WHAT IS BEING ASKED: Look through the lines below for the word "Hlen", and copy every line that has it.

┌─ EXERCISE DATA

Lemma verify_signed claims secret ttl now0 token opts now p c :
  (∀ k m, String.length (nc_hmac crypto k m) = 32) →
  json_parse (print subject_header) = Some (json_js subject_header) →
  json_parse (print (JsObj (subject_claims claims (now0 / 1000) (default 900%Z ttl)))) =
    Some (signed_claims claims (now0 / 1000) (default 900%Z ttl)) →
  signSubjectToken crypto claims secret ttl now0 = Ok token →
  jo_secret opts = Some secret →
  verify token opts now = Some (p, c) ↔
  c = signed_claims claims (now0 / 1000) (default 900%Z ttl) ∧ p = principal_of_claims opts c ∧
  exp_ok opts c now = true ∧ nbf_ok c now = true ∧ iss_ok opts c = true ∧ aud_ok opts c = true.
Proof.
  intros Hlen Hph Hpp Hsign Hsec. unfold signSubjectToken in Hsign. case_match; [done|].
  assert (Hok : ∀ a b : string, Ok (E:=jwt_error) a = Ok b → b = a) by congruence.
  apply Hok in Hsign as ->.
  set (payload := JsObj (subject_claims claims (now0 / 1000) (default 900%Z ttl))) in *.
  set (mac := nc_hmac crypto secret (token_part subject_header +:+ "." +:+ token_part payload)).
  assert (Hmac : mac ≠ "") by (intros Hm; pose proof (Hlen secret (token_part subject_header +:+ "." +:+ token_part payload)) as Hl; fold mac in Hl; by rewrite Hm in Hl).
  unfold signing_input. fold payload. fold mac.
  assert (Hshape : ∀ a b c, (a +:+ "." +:+ b) +:+ "." +:+ c = a +:+ "." +:+ b +:+ "." +:+ c) by (intros; by rewrite str_app_assoc).
  rewrite Hshape.
  rewrite verifyJwt_Some. split.
  - intros (h & pl & sg & header & Htok & Hh & Hp & Hs & Hjh & Hjp & Hsig & He & Hn & Hi & Ha & ->).
    assert (Heq : [token_part subject_header; token_part payload; b64_encode true mac] = [h; pl; sg]).
    { rewrite <-(split_token h pl sg), <-Htok by by apply b64u_text_no_dot.
      symmetry.
      apply (split_token (token_part subject_header) (token_part payload)); apply b64u_text_no_dot;
        [apply token_part_text|apply token_part_text|by apply b64u_text_encode]. }
    injection Heq as <- <- <-. rewrite b64uDecode_token_part in Hjp.
    rewrite Hpp in Hjp. injection Hjp as <-. done.
  - intros (-> & -> & He & Hn & Hi & Ha).
    exists (token_part subject_header), (token_part payload), (b64_encode true mac), (json_js subject_header).
    rewrite !b64uDecode_token_part, b64_decode_encode.
    split_and!; try done; [apply token_part_text|by apply b64u_text_encode|].
    by apply (signature_ok_secret _ secret).
Qed.

Section Signed.
Variables (claims : list (string * json)) (sub secret token : string) (ttl : option Z) (now0 : Z) (opts : jwt_options).
Hypothesis hmac_length : ∀ k m, String.length (nc_hmac crypto k m) = 32.
Hypothesis parse_header : json_parse (print subject_header) = Some (json_js subject_header).
Hypothesis parse_payload :
  json_parse (print (JsObj (subject_claims claims (now0 / 1000) (default 900%Z ttl)))) =
    Some (signed_claims claims (now0 / 1000) (default 900%Z ttl)).
Hypothesis signed : signSubjectToken crypto claims secret ttl now0 = Ok token.
Hypothesis claims_wf : map_wf claims.
Hypothesis claims_sub : mget "sub" claims = Some (JsStr sub).
Hypothesis claims_nbf : mget "nbf" claims = None.
Hypothesis opts_secret : jo_secret opts = Some secret.
Definition signed_exp : Z := (now0 / 1000 + default 900 ttl)%Z.

Lemma prop_signed_claim k v :
  mget k claims = Some v → is_index k = false → k ≠ "exp" →
  prop (signed_claims claims (now0 / 1000) (default 900%Z ttl)) k = json_js v.
Proof. intros Hk Hi Hne. rewrite prop_signed by done. by rewrite (proj2 (String.eqb_neq k "exp") Hne), Hk. Qed.

(** A verifier that holds the secret accepts the token exactly while it lives, if its claims satisfy the
    configured issuer and audience. *)
Lemma signed_token_accepted now p c :
  verify token opts now = Some (p, c) ↔
  c = signed_claims claims (now0 / 1000) (default 900%Z ttl) ∧ p = principal_of_claims opts c ∧
  ((now ≤ signed_exp * 1000)%Z ∧
   (∀ m, jo_maxTtlSec opts = Some m → signed_exp * 1000 - now ≤ (m + CEILING_LEEWAY_SEC) * 1000)%Z) ∧
  iss_ok opts c = true ∧ aud_ok opts c = true.
Proof.
  rewrite (verify_signed claims secret ttl now0) by done.
  assert (He : exp_ok opts (signed_claims claims (now0 / 1000) (default 900%Z ttl)) now = true ↔ (now ≤ signed_exp * 1000)%Z ∧
     (∀ m, jo_maxTtlSec opts = Some m → signed_exp * 1000 - now ≤ (m + CEILING_LEEWAY_SEC) * 1000)%Z).
  { rewrite exp_ok_spec, prop_signed by done. cbn [String.eqb].
    split; [by intros (e & [= <-] & ?)|]. intros [? ?]. by exists signed_exp. }
  assert (Hn : nbf_ok (signed_claims claims (now0 / 1000) (default 900%Z ttl)) now = true).
  { apply nbf_ok_spec. left. rewrite prop_signed by done. cbn. by rewrite claims_nbf. }
  rewrite <-He. split.
  - intros (-> & -> & ? & _ & ? & ?). by split_and!.
  - intros (-> & -> & ? & ? & ?). by split_and!.
Qed.

Hypothesis opts_id : jo_idClaim opts = None.

Lemma signed_token_holder : p_id (principal_of_claims opts (signed_claims claims (now0 / 1000) (default 900%Z ttl))) = Some sub.
Proof.
  unfold principal_of_claims. rewrite opts_id. cbn [p_id default from_option id].
  by rewrite (prop_signed_claim "sub" (JsStr sub)).
Qed.

Hypothesis opts_issuer : jo_issuer opts = None.
Hypothesis opts_audience : jo_audience opts = None.

Lemma signed_token_alive now p c :
  verify token opts now = Some (p, c) ↔
  c = signed_claims claims (now0 / 1000) (default 900%Z ttl) ∧ p = principal_of_claims opts c ∧
  (now ≤ signed_exp * 1000)%Z ∧
  (∀ m, jo_maxTtlSec opts = Some m → signed_exp * 1000 - now ≤ (m + CEILING_LEEWAY_SEC) * 1000)%Z.
Proof.
  rewrite signed_token_accepted.
  assert (iss_ok opts c = true) by (apply iss_ok_spec; by rewrite opts_issuer).
  assert (aud_ok opts c = true) by (apply aud_ok_spec; by rewrite opts_audience).
  naive_solver.
Qed.

(** A token an application signs for its user is accepted by the verifier that holds the same
    secret for exactly as long as it lives: from any moment at which its expiry is within the
    configured ceiling up to its expiry, and never after; its holder is the user it was signed for, and
    every claim it was signed with, except an expiry of its own, is read back as it was. *)
Theorem signed_token_roundtrip (now : Z) :
  ((∃ p c, verify token opts now = Some (p, c)) ↔
     (now ≤ signed_exp * 1000)%Z ∧
     (∀ m, jo_maxTtlSec opts = Some m → signed_exp * 1000 - now ≤ (m + CEILING_LEEWAY_SEC) * 1000)%Z) ∧
  (∀ p c, verify token opts now = Some (p, c) →
     p_id p = Some sub ∧
     ∀ k v, mget k claims = Some v → is_index k = false → k ≠ "exp" → prop c k = json_js v).
Proof.
  split.
  - split; [by intros (p & c & (_ & _ & ?)%signed_token_alive)|].
    intros H. eexists _, _. by apply signed_token_alive.
  - intros p c (-> & -> & _)%signed_token_alive. split; [apply signed_token_holder|apply prop_signed_claim].
Qed.
End Signed.
End Verifier.

(** A toy of node:crypto, for concrete tokens. *)
Definition toy_crypto : node_crypto unit :=
  NodeCrypto (λ _ _, "0123456789abcdef0123456789abcdef") (λ s, s) (λ _, None) (λ _, "") (λ _ _ _ _, None).

Definition toy_secret : string := "a secret of at least 32 characters".
Definition toy_claims : list (string * json) := [("sub", JsStr "ayse"); ("jti", JsStr "s1")].

(** [JSON.parse], on the two texts of one token. *)
Definition toy_parse (s : string) : option js :=
  if String.eqb s (print subject_header) then Some (json_js subject_header)
  else if String.eqb s (print (JsObj (subject_claims toy_claims 5 900))) then Some (signed_claims toy_claims 5 900)
  else None.

Definition toy_options : jwt_options := JwtOptions (Some toy_secret) None None None None None None None (Some MAX_SUBJECT_TTL_SEC).

Definition toy_token : string := match signSubjectToken toy_crypto toy_claims toy_secret None 5000 with Ok t => t | Err _ => "" end.

Lemma signed_token_roundtrip_witness :
  ∃ p c, verifyJwt toy_crypto toy_parse toy_token toy_options 905000 = Some (p, c).
Proof.
  apply (signed_token_roundtrip toy_crypto toy_parse toy_claims "ayse" toy_secret toy_token None 5000 toy_options);
    try reflexivity.
  - apply (bool_decide_unpack _). vm_compute. exact I.
  - split; [vm_compute; discriminate|]. intros m [= <-]. vm_compute. discriminate.
Defined.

└─

ANSWER BELOW:
  intros Hlen Hph Hpp Hsign Hsec. unfold signSubjectToken in Hsign. case_match; [done|].
  assert (Hmac : mac ≠ "") by (intros Hm; pose proof (Hlen secret (token_part subject_header +:+ "." +:+ token_part payload)) as Hl; fold mac in Hl; by rewrite Hm in Hl).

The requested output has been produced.